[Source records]
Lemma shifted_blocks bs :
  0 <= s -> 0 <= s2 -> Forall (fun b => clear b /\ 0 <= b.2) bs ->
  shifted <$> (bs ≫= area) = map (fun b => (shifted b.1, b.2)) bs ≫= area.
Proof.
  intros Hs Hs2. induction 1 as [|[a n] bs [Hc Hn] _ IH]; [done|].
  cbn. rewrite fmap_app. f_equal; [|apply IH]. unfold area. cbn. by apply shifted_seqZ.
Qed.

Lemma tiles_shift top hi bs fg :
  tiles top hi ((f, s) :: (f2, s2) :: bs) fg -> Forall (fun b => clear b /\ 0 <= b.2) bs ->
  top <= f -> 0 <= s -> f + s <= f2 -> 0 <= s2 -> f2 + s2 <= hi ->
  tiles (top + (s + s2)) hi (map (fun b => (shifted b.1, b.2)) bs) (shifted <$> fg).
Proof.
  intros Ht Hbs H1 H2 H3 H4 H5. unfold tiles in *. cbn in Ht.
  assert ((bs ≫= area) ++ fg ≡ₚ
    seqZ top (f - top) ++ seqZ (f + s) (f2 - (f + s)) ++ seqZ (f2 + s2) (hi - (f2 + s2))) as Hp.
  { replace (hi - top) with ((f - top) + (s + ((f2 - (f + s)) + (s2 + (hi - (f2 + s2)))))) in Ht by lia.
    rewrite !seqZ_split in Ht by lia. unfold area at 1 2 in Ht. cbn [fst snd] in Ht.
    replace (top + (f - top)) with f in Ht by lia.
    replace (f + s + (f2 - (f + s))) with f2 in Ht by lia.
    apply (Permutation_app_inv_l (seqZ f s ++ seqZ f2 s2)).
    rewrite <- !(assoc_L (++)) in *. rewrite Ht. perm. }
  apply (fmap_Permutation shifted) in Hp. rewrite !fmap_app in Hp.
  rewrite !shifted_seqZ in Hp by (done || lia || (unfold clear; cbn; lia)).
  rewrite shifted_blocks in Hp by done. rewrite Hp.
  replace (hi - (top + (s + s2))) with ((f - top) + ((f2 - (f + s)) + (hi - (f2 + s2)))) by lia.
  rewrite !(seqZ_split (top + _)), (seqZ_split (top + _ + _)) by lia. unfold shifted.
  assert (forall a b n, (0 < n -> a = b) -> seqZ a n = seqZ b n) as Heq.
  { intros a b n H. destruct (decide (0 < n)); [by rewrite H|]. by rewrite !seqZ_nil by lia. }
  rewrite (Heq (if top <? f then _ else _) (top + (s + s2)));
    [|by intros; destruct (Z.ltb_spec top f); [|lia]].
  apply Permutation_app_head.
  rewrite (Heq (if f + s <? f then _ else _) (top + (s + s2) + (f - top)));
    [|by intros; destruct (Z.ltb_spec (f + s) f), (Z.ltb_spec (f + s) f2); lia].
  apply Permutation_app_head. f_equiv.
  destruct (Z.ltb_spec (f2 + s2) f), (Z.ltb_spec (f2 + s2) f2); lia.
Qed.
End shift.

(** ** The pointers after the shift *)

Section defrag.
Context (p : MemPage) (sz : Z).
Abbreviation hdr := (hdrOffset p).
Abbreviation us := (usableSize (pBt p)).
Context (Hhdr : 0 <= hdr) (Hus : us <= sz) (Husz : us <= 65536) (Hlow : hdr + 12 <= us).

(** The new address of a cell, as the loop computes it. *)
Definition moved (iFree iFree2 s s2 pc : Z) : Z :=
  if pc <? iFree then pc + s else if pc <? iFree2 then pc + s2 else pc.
--
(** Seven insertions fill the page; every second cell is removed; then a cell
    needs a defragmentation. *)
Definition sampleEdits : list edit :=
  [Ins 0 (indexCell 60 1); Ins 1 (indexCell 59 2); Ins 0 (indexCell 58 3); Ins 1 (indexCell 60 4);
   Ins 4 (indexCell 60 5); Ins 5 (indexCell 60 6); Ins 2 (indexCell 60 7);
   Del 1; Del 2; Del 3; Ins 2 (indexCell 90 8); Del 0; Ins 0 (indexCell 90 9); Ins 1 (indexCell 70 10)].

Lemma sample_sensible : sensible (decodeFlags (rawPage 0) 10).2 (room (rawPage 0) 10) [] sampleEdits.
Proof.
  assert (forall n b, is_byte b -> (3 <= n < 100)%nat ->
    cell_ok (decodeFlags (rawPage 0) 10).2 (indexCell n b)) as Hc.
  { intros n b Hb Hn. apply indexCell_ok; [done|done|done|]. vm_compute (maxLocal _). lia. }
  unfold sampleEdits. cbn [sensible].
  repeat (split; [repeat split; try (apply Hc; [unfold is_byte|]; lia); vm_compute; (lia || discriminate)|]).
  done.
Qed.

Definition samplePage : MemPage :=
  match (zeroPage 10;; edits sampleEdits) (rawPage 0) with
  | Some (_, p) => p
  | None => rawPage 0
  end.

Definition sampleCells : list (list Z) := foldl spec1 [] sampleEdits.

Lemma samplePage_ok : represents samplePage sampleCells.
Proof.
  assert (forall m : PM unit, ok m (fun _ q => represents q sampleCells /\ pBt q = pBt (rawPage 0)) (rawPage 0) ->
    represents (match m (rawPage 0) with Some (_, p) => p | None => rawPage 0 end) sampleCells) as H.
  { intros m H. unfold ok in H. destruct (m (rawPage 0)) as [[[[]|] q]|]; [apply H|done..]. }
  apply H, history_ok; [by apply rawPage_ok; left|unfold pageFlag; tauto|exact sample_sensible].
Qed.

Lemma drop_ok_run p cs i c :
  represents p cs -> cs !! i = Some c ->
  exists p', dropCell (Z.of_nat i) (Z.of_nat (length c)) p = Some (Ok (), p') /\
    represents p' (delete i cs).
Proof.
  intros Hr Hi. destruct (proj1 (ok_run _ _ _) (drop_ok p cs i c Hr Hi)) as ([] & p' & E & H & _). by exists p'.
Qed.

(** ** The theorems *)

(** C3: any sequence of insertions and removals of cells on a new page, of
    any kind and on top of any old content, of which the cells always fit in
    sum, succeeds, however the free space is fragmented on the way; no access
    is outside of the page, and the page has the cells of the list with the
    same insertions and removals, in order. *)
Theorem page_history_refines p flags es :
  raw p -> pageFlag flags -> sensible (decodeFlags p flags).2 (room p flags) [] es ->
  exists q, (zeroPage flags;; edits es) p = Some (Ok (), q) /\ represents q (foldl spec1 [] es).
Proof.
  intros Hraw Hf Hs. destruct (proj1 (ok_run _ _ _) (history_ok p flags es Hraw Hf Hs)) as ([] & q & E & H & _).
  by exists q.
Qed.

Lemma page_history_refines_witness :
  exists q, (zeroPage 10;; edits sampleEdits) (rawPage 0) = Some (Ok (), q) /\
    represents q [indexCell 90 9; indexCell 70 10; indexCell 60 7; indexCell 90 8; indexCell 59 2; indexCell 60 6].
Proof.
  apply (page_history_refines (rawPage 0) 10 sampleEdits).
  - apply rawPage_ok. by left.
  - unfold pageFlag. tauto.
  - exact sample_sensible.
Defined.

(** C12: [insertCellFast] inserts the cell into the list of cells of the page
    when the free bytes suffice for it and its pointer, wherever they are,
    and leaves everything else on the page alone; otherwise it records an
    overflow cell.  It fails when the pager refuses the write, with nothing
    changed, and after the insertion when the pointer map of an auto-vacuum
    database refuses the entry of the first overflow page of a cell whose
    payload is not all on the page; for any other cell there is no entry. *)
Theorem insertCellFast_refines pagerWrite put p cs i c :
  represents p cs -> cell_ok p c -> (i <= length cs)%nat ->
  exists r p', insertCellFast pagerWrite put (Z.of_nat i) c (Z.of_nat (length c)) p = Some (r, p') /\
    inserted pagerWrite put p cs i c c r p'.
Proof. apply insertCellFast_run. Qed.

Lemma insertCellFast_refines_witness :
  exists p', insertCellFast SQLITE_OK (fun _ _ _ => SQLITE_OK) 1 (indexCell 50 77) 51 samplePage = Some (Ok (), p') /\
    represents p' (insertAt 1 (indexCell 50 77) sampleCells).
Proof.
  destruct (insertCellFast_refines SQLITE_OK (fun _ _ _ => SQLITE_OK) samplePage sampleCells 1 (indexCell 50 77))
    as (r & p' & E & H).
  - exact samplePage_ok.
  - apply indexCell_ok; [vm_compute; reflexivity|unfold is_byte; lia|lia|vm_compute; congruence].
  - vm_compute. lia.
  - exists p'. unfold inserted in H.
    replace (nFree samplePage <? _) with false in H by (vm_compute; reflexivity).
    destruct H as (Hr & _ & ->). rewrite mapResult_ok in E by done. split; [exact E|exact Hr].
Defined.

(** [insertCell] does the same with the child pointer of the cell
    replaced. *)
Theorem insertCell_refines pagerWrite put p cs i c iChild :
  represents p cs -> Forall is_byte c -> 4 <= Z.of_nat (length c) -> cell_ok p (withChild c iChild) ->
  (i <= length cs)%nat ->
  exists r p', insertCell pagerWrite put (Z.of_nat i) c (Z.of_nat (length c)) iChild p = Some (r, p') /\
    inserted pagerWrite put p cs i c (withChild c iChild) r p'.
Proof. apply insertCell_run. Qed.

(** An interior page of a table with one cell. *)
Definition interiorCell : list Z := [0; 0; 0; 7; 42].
==
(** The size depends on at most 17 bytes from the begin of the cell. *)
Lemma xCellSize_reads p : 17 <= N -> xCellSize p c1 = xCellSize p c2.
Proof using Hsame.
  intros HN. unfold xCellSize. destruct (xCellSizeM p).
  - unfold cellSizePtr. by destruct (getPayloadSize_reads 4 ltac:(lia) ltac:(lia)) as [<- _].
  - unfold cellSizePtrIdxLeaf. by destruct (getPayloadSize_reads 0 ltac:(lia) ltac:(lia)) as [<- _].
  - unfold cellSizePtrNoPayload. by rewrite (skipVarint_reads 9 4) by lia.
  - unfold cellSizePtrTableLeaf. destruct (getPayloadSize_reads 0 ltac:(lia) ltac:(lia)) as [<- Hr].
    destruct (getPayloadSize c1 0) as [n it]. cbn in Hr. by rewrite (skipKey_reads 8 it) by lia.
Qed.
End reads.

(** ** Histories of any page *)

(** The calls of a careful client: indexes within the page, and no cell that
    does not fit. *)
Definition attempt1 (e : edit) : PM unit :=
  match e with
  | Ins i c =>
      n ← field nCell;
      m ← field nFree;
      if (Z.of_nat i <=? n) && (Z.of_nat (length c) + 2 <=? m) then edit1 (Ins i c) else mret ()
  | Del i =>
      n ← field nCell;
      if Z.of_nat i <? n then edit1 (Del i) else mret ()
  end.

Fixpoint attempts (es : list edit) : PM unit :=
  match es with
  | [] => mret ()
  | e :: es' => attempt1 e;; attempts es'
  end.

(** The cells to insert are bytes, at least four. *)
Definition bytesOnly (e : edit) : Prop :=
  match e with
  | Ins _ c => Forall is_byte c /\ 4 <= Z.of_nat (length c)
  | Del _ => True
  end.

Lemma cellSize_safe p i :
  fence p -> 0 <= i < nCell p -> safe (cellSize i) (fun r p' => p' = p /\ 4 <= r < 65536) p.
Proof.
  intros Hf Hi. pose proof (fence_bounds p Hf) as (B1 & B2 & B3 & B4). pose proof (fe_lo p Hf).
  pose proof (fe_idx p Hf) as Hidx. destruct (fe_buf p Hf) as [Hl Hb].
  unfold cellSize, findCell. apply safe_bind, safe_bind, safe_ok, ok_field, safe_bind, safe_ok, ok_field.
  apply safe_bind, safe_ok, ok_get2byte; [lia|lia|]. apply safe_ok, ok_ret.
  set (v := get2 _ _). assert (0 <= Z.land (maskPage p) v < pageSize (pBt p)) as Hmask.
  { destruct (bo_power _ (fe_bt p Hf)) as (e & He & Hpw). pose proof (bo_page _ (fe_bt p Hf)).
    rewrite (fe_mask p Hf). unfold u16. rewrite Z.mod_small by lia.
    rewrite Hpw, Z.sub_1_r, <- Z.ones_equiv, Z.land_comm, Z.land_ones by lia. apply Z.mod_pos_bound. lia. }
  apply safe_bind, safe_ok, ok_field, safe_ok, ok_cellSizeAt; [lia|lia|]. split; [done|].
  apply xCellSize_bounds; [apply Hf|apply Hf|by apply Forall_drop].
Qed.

**Directions for this task**
Among the entries above, locate the lines containing "Lemma shifted_blocks bs" and "seqZ top (f", and transcribe exactly those two lines and all lines between.

**Written answer**
Lemma shifted_blocks bs :
  0 <= s -> 0 <= s2 -> Forall (fun b => clear b /\ 0 <= b.2) bs ->
  shifted <$> (bs ≫= area) = map (fun b => (shifted b.1, b.2)) bs ≫= area.
Proof.
  intros Hs Hs2. induction 1 as [|[a n] bs [Hc Hn] _ IH]; [done|].
  cbn. rewrite fmap_app. f_equal; [|apply IH]. unfold area. cbn. by apply shifted_seqZ.
Qed.

Lemma tiles_shift top hi bs fg :
  tiles top hi ((f, s) :: (f2, s2) :: bs) fg -> Forall (fun b => clear b /\ 0 <= b.2) bs ->
  top <= f -> 0 <= s -> f + s <= f2 -> 0 <= s2 -> f2 + s2 <= hi ->
  tiles (top + (s + s2)) hi (map (fun b => (shifted b.1, b.2)) bs) (shifted <$> fg).
Proof.
  intros Ht Hbs H1 H2 H3 H4 H5. unfold tiles in *. cbn in Ht.
  assert ((bs ≫= area) ++ fg ≡ₚ
    seqZ top (f - top) ++ seqZ (f + s) (f2 - (f + s)) ++ seqZ (f2 + s2) (hi - (f2 + s2))) as Hp.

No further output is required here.